What is required —
The word "true" marks the lines to copy; find all of them in the entries below.

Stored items
=-=-=
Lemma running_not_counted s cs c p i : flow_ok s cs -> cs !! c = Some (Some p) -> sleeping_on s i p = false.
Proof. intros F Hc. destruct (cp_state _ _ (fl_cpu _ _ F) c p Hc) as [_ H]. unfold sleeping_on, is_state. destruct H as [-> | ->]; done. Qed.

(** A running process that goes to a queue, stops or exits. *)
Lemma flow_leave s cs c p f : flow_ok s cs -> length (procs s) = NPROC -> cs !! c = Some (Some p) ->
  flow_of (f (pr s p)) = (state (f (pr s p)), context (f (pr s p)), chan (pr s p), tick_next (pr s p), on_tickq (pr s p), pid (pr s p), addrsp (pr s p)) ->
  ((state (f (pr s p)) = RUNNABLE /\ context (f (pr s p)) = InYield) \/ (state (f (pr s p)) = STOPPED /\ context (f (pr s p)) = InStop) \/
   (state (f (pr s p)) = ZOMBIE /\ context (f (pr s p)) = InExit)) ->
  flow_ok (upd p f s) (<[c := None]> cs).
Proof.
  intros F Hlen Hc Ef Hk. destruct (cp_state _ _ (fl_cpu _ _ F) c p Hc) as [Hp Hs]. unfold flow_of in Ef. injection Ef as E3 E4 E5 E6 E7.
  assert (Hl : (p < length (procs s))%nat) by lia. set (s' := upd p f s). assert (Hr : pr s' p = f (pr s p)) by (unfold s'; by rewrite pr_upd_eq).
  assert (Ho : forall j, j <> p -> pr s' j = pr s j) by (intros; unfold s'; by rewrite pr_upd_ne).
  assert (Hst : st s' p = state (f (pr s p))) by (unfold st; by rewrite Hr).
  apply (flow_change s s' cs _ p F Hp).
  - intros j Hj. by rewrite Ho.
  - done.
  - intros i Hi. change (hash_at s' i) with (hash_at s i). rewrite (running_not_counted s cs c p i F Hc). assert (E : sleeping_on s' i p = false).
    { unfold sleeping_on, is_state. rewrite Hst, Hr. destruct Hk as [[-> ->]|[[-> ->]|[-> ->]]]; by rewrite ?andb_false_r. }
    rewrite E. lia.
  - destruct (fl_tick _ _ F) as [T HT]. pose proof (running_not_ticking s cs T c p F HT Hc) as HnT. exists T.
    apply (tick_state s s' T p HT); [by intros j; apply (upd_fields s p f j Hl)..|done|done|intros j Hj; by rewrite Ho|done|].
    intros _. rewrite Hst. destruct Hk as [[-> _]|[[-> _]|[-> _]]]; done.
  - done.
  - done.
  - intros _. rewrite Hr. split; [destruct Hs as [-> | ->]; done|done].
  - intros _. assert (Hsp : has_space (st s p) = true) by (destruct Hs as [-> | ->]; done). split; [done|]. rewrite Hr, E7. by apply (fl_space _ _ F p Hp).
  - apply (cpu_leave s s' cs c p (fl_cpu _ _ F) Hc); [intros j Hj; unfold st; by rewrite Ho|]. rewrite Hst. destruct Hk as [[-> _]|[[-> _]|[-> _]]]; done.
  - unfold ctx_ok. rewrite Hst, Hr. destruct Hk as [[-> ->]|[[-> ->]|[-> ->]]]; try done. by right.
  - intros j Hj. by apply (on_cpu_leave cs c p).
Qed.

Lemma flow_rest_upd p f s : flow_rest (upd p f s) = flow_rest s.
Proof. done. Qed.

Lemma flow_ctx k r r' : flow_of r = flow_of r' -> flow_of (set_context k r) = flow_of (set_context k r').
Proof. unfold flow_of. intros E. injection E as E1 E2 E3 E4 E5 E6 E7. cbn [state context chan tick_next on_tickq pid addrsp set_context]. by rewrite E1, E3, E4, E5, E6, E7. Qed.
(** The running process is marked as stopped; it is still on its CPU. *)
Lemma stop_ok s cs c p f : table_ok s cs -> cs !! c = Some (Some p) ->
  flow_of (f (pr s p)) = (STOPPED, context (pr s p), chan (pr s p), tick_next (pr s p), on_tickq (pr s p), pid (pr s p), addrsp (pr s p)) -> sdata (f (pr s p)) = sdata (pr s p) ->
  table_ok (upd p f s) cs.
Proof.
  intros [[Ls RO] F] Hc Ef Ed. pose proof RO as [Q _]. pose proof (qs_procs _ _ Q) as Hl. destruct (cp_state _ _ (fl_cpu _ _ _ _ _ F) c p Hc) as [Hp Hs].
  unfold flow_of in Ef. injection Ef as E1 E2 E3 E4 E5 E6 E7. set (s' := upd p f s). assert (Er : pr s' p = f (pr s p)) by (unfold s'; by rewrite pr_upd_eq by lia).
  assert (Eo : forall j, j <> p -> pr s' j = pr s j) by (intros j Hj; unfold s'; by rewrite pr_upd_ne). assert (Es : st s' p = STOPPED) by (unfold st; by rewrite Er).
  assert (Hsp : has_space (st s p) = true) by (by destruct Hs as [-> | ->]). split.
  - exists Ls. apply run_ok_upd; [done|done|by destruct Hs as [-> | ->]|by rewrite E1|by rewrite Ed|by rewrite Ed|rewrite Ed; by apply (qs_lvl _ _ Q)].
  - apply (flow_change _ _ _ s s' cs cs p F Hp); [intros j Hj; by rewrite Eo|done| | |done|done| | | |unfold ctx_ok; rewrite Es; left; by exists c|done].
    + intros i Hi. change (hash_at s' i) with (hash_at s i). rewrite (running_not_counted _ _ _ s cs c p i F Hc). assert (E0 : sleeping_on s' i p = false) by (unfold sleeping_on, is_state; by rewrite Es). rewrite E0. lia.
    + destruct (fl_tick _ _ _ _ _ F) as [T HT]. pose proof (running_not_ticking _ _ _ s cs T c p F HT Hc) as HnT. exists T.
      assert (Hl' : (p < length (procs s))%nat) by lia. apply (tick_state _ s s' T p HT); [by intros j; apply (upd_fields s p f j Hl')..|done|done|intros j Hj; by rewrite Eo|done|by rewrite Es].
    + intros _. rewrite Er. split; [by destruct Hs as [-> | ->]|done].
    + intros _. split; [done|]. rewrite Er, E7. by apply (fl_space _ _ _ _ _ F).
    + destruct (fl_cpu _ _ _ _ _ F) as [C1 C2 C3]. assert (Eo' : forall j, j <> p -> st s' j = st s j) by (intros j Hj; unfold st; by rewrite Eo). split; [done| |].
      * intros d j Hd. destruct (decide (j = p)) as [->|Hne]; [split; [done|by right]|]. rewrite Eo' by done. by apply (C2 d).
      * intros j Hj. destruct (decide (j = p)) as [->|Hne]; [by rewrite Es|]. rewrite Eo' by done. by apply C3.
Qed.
=-=-=
Solved exercise —
  - intros _. assert (Hsp : has_space (st s p) = true) by (destruct Hs as [-> | ->]; done). split; [done|]. rewrite Hr, E7. by apply (fl_space _ _ F p Hp).
  assert (Hsp : has_space (st s p) = true) by (by destruct Hs as [-> | ->]). split.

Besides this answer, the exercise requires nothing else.